:: Exercise instructions ::
Your answer should repeat every line of the records below in which the word "Require" appears.

-- Dataset content follows --

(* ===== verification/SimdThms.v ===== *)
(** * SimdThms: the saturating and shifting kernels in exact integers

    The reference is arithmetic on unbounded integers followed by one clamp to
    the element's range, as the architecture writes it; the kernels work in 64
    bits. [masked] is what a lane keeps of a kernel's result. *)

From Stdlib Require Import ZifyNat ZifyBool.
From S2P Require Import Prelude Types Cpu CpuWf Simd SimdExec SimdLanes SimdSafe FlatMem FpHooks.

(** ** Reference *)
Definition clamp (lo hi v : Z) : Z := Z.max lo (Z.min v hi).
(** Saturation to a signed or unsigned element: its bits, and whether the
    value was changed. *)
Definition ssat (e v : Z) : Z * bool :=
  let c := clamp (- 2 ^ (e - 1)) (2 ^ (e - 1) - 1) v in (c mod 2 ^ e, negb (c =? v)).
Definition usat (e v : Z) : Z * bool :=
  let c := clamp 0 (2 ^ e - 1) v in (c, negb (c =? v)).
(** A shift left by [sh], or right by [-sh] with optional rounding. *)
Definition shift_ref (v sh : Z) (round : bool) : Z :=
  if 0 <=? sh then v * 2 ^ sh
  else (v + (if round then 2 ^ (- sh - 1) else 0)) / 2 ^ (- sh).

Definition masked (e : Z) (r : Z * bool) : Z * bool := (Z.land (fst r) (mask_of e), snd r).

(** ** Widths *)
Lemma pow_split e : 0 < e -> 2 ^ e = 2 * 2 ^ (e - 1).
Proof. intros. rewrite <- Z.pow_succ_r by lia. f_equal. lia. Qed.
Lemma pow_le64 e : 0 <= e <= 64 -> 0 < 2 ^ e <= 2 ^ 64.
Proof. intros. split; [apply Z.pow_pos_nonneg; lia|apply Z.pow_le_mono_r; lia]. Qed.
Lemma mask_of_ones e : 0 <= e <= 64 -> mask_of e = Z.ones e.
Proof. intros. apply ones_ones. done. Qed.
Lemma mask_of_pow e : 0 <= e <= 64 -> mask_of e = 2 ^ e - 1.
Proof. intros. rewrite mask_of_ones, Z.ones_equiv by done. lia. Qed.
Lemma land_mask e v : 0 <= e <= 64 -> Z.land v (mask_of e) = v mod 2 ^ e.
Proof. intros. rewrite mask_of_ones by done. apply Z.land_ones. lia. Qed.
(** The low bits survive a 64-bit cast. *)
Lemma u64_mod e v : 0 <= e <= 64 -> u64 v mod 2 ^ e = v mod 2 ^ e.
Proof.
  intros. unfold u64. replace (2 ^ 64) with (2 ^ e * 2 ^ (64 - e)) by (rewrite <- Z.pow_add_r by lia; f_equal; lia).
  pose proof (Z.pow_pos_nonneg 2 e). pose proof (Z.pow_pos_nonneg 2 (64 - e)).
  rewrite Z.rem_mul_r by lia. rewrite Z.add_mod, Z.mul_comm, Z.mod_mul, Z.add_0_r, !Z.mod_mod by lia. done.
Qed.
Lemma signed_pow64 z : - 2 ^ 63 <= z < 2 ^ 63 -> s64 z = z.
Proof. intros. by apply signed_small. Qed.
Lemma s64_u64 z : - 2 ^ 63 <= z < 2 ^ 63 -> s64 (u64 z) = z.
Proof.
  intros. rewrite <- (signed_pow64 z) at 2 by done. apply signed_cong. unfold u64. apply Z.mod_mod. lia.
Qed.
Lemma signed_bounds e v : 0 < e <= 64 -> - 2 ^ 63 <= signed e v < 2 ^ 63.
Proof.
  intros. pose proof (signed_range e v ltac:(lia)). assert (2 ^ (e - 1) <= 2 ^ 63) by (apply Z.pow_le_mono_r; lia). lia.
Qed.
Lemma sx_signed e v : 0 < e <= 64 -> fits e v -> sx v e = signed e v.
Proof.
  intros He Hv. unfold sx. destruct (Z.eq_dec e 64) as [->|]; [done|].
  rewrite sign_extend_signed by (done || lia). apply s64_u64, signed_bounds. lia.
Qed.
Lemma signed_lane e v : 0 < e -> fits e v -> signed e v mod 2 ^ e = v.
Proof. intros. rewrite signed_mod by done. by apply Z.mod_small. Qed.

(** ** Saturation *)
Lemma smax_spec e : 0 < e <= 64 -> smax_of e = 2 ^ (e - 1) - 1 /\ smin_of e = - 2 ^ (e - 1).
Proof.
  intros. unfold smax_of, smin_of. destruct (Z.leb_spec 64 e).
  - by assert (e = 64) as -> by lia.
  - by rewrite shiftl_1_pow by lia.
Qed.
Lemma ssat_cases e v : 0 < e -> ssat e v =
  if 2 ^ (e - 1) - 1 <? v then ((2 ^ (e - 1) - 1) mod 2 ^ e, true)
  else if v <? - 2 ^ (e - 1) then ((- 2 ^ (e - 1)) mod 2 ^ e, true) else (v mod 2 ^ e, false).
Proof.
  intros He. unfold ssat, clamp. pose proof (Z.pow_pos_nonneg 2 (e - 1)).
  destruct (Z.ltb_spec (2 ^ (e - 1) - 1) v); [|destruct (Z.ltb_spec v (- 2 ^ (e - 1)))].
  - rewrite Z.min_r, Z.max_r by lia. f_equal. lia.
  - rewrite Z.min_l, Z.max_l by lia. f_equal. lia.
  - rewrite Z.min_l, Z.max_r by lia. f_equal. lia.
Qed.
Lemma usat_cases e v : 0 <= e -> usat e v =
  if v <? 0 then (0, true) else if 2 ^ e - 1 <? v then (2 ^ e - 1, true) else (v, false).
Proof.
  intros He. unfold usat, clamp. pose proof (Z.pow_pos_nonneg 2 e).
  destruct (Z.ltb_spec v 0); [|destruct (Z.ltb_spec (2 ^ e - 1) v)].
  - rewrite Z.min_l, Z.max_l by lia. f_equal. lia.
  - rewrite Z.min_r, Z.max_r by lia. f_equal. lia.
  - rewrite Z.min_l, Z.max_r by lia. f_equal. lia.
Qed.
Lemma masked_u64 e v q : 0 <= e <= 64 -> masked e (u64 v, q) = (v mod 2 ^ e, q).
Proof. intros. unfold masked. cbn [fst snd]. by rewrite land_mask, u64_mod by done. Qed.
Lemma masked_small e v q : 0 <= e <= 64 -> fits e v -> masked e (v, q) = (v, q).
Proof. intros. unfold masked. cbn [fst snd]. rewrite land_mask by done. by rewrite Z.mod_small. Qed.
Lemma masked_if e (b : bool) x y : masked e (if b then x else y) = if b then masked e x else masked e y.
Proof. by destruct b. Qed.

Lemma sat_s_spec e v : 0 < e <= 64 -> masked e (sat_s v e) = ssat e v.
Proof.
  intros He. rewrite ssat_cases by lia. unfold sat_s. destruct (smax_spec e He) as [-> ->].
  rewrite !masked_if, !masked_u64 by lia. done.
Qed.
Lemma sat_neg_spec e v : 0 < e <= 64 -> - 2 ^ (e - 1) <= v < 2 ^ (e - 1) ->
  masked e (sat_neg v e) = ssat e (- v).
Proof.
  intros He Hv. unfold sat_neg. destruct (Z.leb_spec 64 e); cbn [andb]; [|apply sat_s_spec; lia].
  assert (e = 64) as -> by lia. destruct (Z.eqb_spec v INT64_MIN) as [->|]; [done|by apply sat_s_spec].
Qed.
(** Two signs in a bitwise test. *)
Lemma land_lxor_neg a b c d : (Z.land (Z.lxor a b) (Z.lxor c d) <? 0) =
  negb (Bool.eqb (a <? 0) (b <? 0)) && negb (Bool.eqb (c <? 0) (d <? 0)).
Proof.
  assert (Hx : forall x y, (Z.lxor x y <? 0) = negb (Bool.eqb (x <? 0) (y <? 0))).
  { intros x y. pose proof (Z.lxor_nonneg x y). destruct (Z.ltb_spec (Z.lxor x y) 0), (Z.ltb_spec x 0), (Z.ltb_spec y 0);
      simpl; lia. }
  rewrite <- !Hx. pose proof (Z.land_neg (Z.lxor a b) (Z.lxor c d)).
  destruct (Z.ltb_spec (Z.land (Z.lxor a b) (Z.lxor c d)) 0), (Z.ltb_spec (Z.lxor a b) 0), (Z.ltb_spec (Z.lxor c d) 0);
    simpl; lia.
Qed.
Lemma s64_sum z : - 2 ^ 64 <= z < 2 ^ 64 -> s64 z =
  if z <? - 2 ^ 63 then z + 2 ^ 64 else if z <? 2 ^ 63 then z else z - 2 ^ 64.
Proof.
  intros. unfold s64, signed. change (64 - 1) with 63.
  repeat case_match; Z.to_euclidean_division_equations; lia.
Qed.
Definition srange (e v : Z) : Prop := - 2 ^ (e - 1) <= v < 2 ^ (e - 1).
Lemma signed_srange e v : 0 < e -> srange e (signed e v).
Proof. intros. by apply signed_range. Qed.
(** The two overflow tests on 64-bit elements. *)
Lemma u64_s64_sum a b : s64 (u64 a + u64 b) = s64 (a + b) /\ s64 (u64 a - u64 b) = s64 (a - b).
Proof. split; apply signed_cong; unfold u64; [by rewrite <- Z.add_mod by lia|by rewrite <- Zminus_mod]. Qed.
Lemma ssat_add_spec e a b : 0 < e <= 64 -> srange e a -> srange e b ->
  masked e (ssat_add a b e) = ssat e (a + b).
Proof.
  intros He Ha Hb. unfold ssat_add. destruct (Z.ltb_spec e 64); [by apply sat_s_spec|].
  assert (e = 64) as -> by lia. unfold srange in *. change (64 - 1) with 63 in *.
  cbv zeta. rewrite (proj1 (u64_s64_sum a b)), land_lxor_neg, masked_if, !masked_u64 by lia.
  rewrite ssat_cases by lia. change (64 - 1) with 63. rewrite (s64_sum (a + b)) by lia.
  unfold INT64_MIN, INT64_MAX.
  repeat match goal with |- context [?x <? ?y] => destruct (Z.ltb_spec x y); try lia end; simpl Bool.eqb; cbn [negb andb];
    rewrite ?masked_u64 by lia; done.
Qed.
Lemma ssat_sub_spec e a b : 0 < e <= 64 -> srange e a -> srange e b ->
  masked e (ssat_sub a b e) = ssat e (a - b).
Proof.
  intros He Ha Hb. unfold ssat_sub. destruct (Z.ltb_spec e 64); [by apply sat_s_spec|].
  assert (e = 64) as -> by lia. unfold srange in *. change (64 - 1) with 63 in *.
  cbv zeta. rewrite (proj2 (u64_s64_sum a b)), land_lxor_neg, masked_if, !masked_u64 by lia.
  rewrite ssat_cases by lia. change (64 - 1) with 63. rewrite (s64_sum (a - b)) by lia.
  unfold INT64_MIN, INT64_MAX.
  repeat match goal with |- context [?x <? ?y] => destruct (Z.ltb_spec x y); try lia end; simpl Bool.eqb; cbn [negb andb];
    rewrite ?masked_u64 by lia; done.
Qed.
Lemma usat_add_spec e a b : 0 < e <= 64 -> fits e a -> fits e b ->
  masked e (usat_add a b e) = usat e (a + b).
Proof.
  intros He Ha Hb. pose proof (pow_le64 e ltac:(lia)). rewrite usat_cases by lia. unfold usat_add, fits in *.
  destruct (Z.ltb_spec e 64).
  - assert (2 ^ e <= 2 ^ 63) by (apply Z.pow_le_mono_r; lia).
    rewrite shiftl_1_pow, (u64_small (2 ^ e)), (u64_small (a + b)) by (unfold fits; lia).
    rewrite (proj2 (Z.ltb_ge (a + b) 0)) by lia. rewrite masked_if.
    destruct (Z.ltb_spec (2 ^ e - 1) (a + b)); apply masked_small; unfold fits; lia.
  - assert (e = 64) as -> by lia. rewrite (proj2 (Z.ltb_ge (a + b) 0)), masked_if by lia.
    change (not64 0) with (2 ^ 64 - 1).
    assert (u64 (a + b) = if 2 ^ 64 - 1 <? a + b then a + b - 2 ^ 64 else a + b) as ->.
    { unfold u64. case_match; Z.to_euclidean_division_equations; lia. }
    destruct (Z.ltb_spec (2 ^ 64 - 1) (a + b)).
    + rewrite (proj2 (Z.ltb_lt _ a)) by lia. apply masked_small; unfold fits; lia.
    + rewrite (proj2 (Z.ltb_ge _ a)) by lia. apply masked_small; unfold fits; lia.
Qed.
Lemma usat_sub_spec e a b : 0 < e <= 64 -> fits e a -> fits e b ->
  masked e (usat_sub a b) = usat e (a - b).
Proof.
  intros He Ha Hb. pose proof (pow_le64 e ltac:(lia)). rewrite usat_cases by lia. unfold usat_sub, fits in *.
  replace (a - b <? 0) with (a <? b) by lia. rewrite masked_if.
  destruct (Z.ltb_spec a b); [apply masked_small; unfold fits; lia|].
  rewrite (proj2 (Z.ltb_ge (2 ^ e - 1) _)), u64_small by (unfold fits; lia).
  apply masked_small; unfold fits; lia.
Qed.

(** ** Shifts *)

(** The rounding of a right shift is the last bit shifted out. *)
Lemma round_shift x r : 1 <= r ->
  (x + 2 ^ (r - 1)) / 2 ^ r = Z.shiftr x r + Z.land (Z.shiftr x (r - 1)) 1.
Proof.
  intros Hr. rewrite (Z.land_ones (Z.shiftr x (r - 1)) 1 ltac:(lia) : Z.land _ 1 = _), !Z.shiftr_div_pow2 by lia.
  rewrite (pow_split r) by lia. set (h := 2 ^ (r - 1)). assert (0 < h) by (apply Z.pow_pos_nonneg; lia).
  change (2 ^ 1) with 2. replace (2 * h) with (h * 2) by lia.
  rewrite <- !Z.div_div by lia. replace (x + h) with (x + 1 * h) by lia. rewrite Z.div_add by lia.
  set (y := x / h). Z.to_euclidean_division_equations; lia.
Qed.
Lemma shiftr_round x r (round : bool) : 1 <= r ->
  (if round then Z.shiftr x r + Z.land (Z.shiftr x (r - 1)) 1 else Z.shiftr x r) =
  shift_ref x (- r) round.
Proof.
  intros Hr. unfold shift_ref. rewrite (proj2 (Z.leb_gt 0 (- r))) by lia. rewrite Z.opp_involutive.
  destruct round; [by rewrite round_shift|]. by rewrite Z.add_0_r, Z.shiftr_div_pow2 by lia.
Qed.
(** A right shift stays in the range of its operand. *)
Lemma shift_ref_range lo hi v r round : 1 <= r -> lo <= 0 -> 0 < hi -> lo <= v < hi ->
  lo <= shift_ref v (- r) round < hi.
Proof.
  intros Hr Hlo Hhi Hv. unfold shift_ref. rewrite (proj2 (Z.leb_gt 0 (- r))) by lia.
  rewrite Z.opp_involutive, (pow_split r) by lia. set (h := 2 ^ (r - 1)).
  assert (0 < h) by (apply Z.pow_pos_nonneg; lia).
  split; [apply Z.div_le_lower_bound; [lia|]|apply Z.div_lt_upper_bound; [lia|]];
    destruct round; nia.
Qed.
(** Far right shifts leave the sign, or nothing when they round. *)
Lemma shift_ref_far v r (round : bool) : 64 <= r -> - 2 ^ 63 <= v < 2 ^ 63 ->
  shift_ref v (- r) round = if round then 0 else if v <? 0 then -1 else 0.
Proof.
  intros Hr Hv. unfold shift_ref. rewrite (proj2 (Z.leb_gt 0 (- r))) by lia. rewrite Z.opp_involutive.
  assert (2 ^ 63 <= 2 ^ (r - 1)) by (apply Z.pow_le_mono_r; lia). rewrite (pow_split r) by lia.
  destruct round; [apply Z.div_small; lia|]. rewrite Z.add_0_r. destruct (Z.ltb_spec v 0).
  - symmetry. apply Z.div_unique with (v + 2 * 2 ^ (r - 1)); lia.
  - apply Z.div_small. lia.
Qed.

-- Dataset content concluded --
-- Dataset content follows --

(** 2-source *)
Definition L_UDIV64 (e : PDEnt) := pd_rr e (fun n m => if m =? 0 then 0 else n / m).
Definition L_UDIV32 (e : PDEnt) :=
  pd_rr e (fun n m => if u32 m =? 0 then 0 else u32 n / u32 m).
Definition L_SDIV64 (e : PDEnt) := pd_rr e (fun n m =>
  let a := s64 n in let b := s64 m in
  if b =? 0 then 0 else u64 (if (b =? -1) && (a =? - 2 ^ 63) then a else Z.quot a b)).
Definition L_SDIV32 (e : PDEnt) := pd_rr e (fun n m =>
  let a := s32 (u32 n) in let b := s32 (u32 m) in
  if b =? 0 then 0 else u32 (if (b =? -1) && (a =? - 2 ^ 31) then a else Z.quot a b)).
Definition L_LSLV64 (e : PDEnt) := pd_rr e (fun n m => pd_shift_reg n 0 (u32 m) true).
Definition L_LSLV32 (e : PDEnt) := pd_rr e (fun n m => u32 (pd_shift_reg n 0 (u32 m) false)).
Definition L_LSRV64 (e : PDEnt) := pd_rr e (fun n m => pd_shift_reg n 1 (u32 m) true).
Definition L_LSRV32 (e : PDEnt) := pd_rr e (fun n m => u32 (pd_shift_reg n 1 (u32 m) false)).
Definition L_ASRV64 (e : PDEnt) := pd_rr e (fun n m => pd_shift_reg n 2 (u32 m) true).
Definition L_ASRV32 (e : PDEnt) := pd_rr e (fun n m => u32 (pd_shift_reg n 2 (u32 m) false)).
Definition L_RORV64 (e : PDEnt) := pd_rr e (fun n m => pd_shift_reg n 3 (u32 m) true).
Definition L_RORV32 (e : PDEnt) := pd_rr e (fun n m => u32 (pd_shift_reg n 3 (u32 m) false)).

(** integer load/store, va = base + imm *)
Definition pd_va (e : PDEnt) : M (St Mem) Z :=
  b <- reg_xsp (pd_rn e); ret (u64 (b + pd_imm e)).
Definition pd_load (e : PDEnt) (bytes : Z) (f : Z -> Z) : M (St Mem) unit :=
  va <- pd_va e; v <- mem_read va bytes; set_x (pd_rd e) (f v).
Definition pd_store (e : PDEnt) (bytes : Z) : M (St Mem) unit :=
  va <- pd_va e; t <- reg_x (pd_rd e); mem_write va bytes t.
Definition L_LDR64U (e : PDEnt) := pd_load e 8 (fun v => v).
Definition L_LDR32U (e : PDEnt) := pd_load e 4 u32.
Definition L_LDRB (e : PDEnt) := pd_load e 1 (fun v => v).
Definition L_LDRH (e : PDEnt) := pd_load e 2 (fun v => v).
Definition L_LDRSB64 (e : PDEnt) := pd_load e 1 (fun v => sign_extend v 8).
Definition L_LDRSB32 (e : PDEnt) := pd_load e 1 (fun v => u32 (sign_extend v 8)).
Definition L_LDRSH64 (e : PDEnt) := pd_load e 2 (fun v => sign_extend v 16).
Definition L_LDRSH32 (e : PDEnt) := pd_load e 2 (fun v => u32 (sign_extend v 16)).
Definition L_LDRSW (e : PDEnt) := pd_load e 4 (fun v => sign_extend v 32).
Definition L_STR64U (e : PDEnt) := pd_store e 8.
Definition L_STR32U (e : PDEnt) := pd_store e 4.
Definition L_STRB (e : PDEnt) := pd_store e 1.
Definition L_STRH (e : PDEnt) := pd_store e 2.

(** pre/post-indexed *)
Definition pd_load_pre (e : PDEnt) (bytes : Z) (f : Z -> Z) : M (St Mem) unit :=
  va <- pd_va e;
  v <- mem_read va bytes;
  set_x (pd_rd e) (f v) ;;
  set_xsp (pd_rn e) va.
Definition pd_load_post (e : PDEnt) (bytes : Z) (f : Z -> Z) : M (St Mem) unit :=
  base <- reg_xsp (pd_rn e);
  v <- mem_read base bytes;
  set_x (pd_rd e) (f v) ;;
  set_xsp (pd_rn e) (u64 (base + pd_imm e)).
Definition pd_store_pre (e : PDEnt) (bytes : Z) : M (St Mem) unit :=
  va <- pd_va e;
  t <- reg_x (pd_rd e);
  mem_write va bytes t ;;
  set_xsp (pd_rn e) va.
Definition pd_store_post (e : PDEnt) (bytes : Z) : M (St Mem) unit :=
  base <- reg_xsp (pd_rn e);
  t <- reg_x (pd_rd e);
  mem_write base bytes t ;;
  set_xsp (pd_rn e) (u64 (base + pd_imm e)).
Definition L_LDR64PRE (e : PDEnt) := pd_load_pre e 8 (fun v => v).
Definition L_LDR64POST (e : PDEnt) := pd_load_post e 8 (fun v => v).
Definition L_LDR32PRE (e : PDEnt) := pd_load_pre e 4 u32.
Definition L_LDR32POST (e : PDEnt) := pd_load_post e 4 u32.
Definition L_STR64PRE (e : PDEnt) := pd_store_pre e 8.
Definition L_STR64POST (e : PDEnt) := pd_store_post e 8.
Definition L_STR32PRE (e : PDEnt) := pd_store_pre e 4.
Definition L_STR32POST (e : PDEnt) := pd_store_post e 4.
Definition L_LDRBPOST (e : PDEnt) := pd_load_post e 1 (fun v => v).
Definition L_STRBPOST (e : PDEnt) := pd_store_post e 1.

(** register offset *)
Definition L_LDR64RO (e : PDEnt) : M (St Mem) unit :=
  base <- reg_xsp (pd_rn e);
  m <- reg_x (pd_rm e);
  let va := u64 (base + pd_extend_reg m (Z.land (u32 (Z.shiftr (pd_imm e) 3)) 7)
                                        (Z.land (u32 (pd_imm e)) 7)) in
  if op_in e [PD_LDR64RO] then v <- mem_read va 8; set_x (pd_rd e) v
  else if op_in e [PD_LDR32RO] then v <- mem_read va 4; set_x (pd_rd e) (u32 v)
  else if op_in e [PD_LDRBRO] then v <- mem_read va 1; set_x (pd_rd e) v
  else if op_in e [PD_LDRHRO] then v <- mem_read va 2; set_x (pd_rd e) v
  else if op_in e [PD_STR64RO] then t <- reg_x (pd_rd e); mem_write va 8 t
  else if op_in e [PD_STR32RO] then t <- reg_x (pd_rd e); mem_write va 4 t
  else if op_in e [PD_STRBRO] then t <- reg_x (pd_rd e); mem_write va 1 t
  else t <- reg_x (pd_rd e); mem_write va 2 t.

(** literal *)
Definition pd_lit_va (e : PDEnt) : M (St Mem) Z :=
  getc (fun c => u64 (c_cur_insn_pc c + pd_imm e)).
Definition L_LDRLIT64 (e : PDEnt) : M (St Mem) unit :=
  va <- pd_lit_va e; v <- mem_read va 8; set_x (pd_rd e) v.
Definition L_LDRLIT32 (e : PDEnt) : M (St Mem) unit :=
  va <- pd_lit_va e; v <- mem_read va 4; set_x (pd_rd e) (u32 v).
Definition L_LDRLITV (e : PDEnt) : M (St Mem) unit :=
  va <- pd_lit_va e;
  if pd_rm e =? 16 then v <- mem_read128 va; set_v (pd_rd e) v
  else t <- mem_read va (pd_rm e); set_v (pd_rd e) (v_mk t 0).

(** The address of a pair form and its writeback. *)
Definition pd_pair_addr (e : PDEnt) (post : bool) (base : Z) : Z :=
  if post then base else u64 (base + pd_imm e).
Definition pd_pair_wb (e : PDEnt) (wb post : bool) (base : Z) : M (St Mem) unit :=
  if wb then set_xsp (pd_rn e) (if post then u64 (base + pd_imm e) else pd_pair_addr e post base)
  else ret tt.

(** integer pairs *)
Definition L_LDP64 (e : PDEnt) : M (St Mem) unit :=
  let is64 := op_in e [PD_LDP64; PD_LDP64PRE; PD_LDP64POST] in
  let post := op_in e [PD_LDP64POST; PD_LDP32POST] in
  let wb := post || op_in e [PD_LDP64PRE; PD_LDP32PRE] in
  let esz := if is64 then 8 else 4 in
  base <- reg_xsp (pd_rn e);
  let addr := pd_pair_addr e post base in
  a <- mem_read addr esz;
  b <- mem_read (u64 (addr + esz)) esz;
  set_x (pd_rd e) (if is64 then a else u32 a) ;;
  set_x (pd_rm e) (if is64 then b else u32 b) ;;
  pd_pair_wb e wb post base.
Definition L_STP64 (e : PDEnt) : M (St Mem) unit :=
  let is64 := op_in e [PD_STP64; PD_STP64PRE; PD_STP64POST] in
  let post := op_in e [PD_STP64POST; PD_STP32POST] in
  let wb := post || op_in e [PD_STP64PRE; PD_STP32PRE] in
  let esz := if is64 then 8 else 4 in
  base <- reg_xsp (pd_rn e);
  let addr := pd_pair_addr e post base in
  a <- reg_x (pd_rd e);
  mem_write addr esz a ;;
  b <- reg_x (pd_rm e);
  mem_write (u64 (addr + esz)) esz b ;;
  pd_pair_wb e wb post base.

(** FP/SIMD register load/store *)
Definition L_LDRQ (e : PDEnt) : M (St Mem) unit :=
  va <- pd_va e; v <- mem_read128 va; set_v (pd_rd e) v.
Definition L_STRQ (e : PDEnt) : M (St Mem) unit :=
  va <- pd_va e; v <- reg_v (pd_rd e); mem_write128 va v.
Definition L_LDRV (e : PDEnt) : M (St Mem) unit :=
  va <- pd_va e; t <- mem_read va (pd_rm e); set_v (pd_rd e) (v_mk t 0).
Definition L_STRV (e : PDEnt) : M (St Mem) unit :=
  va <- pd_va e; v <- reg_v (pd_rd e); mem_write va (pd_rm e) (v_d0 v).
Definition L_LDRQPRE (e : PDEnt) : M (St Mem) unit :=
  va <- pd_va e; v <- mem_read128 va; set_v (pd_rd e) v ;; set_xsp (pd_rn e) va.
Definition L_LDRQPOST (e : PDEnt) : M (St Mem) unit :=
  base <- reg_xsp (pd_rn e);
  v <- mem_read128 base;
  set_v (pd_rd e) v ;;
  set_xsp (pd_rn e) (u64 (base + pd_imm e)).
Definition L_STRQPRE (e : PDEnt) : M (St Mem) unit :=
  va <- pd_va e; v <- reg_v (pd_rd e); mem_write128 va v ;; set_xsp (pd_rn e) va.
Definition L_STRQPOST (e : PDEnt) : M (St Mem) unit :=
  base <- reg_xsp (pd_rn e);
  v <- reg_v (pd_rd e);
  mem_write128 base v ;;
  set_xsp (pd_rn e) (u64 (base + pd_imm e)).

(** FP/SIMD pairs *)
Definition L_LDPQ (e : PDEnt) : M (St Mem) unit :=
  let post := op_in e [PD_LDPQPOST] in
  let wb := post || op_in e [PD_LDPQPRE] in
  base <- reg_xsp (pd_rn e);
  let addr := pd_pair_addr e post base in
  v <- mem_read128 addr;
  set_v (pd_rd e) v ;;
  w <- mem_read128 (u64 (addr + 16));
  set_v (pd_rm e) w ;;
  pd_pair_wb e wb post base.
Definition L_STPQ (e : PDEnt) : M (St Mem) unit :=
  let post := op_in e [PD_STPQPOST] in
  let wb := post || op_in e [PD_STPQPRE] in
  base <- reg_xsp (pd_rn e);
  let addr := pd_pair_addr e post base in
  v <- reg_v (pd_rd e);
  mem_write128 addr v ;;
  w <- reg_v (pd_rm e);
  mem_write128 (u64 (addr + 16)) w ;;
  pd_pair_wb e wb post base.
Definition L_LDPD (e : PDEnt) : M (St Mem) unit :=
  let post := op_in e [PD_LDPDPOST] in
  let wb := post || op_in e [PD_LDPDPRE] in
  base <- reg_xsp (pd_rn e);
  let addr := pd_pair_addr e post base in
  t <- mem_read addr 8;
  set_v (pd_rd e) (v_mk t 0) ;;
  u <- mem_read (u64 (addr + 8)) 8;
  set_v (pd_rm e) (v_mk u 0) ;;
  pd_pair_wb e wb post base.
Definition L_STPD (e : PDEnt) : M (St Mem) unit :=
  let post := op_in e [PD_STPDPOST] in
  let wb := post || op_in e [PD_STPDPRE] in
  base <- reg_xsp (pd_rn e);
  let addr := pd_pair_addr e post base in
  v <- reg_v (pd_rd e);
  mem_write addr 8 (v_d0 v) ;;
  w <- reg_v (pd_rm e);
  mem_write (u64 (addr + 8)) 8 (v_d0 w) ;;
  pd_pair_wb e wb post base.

-- Dataset content concluded --

:: Task answer ::
From Stdlib Require Import ZifyNat ZifyBool.
From S2P Require Import Prelude Types Cpu CpuWf Simd SimdExec SimdLanes SimdSafe FlatMem FpHooks.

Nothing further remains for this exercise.